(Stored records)
===============

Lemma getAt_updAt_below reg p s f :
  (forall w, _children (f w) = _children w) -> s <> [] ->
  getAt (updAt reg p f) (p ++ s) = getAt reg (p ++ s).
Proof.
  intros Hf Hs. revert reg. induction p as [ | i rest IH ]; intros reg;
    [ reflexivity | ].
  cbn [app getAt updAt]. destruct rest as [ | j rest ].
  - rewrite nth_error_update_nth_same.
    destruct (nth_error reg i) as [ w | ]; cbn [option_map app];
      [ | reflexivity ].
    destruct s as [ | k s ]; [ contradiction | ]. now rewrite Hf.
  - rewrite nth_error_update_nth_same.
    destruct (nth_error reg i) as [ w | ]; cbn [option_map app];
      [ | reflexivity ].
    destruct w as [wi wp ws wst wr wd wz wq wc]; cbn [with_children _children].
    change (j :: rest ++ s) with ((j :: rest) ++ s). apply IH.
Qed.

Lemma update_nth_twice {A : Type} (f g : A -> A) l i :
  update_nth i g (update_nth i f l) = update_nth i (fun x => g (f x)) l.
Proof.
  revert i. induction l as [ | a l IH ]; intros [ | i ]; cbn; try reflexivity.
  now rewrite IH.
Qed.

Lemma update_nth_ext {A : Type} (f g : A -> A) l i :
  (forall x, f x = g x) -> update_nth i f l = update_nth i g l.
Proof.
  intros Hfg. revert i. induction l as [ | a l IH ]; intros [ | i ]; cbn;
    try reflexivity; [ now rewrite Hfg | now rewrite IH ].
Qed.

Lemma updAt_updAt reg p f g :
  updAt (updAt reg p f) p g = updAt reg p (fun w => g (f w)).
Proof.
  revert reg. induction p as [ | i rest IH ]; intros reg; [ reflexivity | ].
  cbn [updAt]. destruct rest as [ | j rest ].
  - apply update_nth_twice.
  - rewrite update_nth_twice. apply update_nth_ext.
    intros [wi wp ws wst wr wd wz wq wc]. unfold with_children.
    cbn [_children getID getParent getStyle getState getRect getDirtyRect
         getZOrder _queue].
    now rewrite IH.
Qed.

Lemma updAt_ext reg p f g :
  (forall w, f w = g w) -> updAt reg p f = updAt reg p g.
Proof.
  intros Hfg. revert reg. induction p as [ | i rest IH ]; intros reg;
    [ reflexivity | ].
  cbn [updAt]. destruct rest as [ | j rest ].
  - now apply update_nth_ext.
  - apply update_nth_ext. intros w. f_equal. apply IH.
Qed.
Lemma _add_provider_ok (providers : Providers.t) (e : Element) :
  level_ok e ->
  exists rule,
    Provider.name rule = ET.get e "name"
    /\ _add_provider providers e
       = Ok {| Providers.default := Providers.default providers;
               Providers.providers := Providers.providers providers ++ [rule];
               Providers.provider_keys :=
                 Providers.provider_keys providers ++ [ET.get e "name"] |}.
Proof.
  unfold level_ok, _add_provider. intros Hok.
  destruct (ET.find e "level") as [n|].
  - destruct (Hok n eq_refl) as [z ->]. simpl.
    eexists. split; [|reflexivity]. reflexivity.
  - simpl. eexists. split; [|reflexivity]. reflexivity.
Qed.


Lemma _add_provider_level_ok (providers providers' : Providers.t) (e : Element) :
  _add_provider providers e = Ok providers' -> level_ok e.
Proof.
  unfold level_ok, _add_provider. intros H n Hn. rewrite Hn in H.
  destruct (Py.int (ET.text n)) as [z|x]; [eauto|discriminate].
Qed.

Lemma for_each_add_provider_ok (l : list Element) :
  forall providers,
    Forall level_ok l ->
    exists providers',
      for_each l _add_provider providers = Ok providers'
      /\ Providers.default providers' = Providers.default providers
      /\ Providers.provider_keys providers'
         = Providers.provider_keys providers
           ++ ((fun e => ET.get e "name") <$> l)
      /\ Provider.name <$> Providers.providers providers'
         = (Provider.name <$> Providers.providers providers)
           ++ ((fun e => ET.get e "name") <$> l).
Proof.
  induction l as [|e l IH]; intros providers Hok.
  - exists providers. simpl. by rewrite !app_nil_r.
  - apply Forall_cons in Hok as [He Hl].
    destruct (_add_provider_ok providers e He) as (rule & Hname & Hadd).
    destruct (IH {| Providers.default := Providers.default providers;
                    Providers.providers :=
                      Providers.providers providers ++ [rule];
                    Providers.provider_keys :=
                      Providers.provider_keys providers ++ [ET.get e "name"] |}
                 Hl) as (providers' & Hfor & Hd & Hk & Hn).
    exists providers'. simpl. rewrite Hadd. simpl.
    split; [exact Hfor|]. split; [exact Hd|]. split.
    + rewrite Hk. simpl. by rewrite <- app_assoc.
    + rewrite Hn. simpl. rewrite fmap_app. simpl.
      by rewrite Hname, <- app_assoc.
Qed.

===============

*TASK STATEMENT*.
Retrieve each line from the records above where the word "split" occurs.

*ANSWER FOR THE TASK*.
    eexists. split; [|reflexivity]. reflexivity.
  - simpl. eexists. split; [|reflexivity]. reflexivity.
    split; [exact Hfor|]. split; [exact Hd|]. split.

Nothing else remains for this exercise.